Lemma month_start_mono leap m m' :
  0 <= leap <= 1 -> 1 <= m -> m < m' -> m' <= 12 -> month_start leap (m + 1) <= month_start leap m'.
Proof. intros Hl H1 H2 H3. month_cases m; month_cases m'; simpl; lia. Qed.

Lemma make_day_lt a b :
  valid_civil a -> valid_civil b -> civil_compare a b = Lt ->
  make_day (cy a) (cm a) (cd a) < make_day (cy b) (cm b) (cd b).
Proof.
  destruct a as [y m d], b as [y' m' d']. unfold valid_civil, civil_compare, make_day, days_in_month.
  simpl. intros [Hm Hd] [Hm' Hd'].
  pose proof (leap_day_range y). pose proof (leap_day_range y').
  pose proof (month_start_range (leap_day y) m ltac:(done) Hm).
  pose proof (month_start_range (leap_day y') m' ltac:(done) Hm').
  destruct (Z.compare_spec y y') as [->|Hlt|]; [|intros _|done].
  - destruct (Z.compare_spec m m') as [->|Hlt|]; [|intros _|done].
    + rewrite Z.compare_lt_iff. lia.
    + pose proof (month_start_mono (leap_day y') m m'). lia.
  - pose proof (day_from_year_mono (y + 1) y'). rewrite day_from_year_succ in *. lia.
Qed.

Lemma civil_compare_flip a b : civil_compare b a = CompOpp (civil_compare a b).
Proof.
  unfold civil_compare. rewrite (Z.compare_antisym (cy a)). destruct (cy a ?= cy b); simpl; try done.
  rewrite (Z.compare_antisym (cm a)). destruct (cm a ?= cm b); simpl; try done.
  by rewrite (Z.compare_antisym (cd a)).
Qed.

Lemma civil_compare_eq a b : civil_compare a b = Eq -> a = b.
Proof.
  destruct a, b. unfold civil_compare. simpl.
  repeat match goal with |- context [?x ?= ?y] => destruct (Z.compare_spec x y) end; congruence.
Qed.

Lemma civil_compare_day d d' : civil_compare (civil_of_day d) (civil_of_day d') = (d ?= d').
Proof.
  pose proof (civil_of_day_valid d) as Hv. pose proof (civil_of_day_valid d') as Hv'.
  pose proof (make_day_civil d) as Hd. pose proof (make_day_civil d') as Hd'.
  pose proof (make_day_lt _ _ Hv Hv'). pose proof (make_day_lt _ _ Hv' Hv).
  pose proof (civil_compare_flip (civil_of_day d) (civil_of_day d')) as Hf.
  destruct (civil_compare (civil_of_day d) (civil_of_day d')) eqn:Hc; symmetry.
  - apply civil_compare_eq in Hc. rewrite Hc in *. apply Z.compare_eq_iff. lia.
  - apply Z.compare_lt_iff. lia.
  - apply Z.compare_gt_iff. simpl in Hf. lia.
Qed.

(** ** Day strings *)

(** The year of [toISOString]: four digits from 0 to 9999, a sign and six digits outside. *)
Definition year_string (y : Z) : string :=
  if decide (0 <= y <= 9999) then pad 4 y
  else (if decide (y < 0) then "-" else "+")%string +:+ pad 6 (Z.abs y).
(** Rounding [A/B] units of [2^ex], known to [mx] whole units, of which there are at least [2^52]. *)
Lemma round_aux_near s mx ex lx A B :
  0 < B -> mx * B <= A < (mx + 1) * B -> 2 ^ 52 <= mx ->
  -1074 <= Zdigits2 mx + ex - 53 <= 969 ->
  exists m e, binary_round_aux 53 1024 s mx ex lx = S754_finite s m e /\ 2 ^ 52 <= Z.pos m < 2 ^ 53 /\ ex <= e /\
    Z.abs (Z.pos m * 2 ^ (e - ex) * B - A) * 2 ^ 52 <= A.
Proof.
  intros HB HA Hm Hr. destruct mx as [|p|p]; [lia| |lia].
  pose proof (digits2_pos_bound p) as HD. assert (0 < Zdigits2 (Z.pos p)) as HD0 by (simpl; lia).
  remember (Zdigits2 (Z.pos p)) as D eqn:HDdef.
  assert (53 <= D) as HD53. { assert (52 < D); [|lia]. apply (Z.pow_lt_mono_r_iff 2); lia. }
  remember (D - 53) as k eqn:Hk0.
  assert (shr_m (shr_fexp 53 1024 (Z.pos p) ex lx).1 = Z.pos p / 2 ^ k /\
          (shr_fexp 53 1024 (Z.pos p) ex lx).2 = ex + k) as [Hs He].
  { unfold shr_fexp. rewrite <- HDdef. assert (fexp 53 1024 (D + ex) - ex = k) as -> by (unfold fexp, SpecFloat.emin; lia).
    destruct k as [|q|q]; [|..|lia]; simpl.
    - rewrite shr_record_m. rewrite Z.div_1_r. by rewrite Z.add_0_r.
    - rewrite iter_shr_m; by rewrite shr_record_m. }
  unfold binary_round_aux. destruct (shr_fexp 53 1024 (Z.pos p) ex lx) as [r1 e1]. simpl in Hs, He. subst e1.
  rewrite Hs. set (m1 := Z.pos p / 2 ^ k) in *.
  assert (0 < 2 ^ k) as Hk by (apply Z.pow_pos_nonneg; lia).
  assert (m1 * 2 ^ k <= Z.pos p < (m1 + 1) * 2 ^ k) as Hm1.
  { unfold m1. pose proof (Z.div_mod (Z.pos p) (2 ^ k)). pose proof (Z.mod_pos_bound (Z.pos p) (2 ^ k)). lia. }
  assert (2 ^ (D - 1) = 2 ^ 52 * 2 ^ k) as E1 by (rewrite <- Z.pow_add_r by lia; f_equal; lia).
  assert (2 ^ D = 2 ^ 53 * 2 ^ k) as E2 by (rewrite <- Z.pow_add_r by lia; f_equal; lia).
  assert (2 ^ 52 <= m1 < 2 ^ 53) as Hb by nia.
  set (m2 := round_nearest_even _ _). 
  assert (m2 = m1 \/ m2 = m1 + 1) as Hm2 by apply round_even_near. clearbody m2.
  assert (Z.abs (m2 * 2 ^ k * B - A) * 2 ^ 52 <= A) as Hnear.
  { assert (Z.abs (m2 * 2 ^ k * B - A) <= 2 ^ k * B) as Ha by nia.
    assert (2 ^ 52 * (2 ^ k * B) <= A) by nia. nia. }
  destruct m2 as [|q|q]; [lia| |lia].
  destruct (decide (Z.pos q < 2 ^ 53)) as [Hq|Hq].
  - exists q, (ex + k). unfold shr_fexp. rewrite (digits2_unique q 53) by (split; [change (53 - 1) with 52|]; lia).
    assert (fexp 53 1024 (53 + (ex + k)) - (ex + k) = 0) as -> by (unfold fexp, SpecFloat.emin; lia).
    simpl. rewrite (proj2 (Z.leb_le _ _)) by lia. do 2 (split; [by auto with lia|]). split; [lia|].
    by replace (ex + k - ex) with k by lia.
  - assert (q = 9007199254740992%positive) as -> by lia.
    exists 4503599627370496%positive, (ex + k + 1). unfold shr_fexp.
    change (Zdigits2 9007199254740992) with 54.
    assert (fexp 53 1024 (54 + (ex + k)) - (ex + k) = 1) as -> by (unfold fexp, SpecFloat.emin; lia).
    simpl. rewrite (proj2 (Z.leb_le _ _)) by lia. do 2 (split; [done|]). split; [lia|].
    replace (ex + k + 1 - ex) with (k + 1) by lia. rewrite Z.pow_add_r by lia.
    by replace (4503599627370496 * (2 ^ k * 2 ^ 1)) with (9007199254740992 * 2 ^ k) by lia.
Qed.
□ □ □
How to complete this task: The response must hold only the lines above from the line with "- apply civil_compare_eq" through the line with "exists m e, binary_round_aux", each copied exactly, both ends kept.

Answer to the problem:
  - apply civil_compare_eq in Hc. rewrite Hc in *. apply Z.compare_eq_iff. lia.
  - apply Z.compare_lt_iff. lia.
  - apply Z.compare_gt_iff. simpl in Hf. lia.
Qed.

(** ** Day strings *)

(** The year of [toISOString]: four digits from 0 to 9999, a sign and six digits outside. *)
Definition year_string (y : Z) : string :=
  if decide (0 <= y <= 9999) then pad 4 y
  else (if decide (y < 0) then "-" else "+")%string +:+ pad 6 (Z.abs y).
(** Rounding [A/B] units of [2^ex], known to [mx] whole units, of which there are at least [2^52]. *)
Lemma round_aux_near s mx ex lx A B :
  0 < B -> mx * B <= A < (mx + 1) * B -> 2 ^ 52 <= mx ->
  -1074 <= Zdigits2 mx + ex - 53 <= 969 ->
  exists m e, binary_round_aux 53 1024 s mx ex lx = S754_finite s m e /\ 2 ^ 52 <= Z.pos m < 2 ^ 53 /\ ex <= e /\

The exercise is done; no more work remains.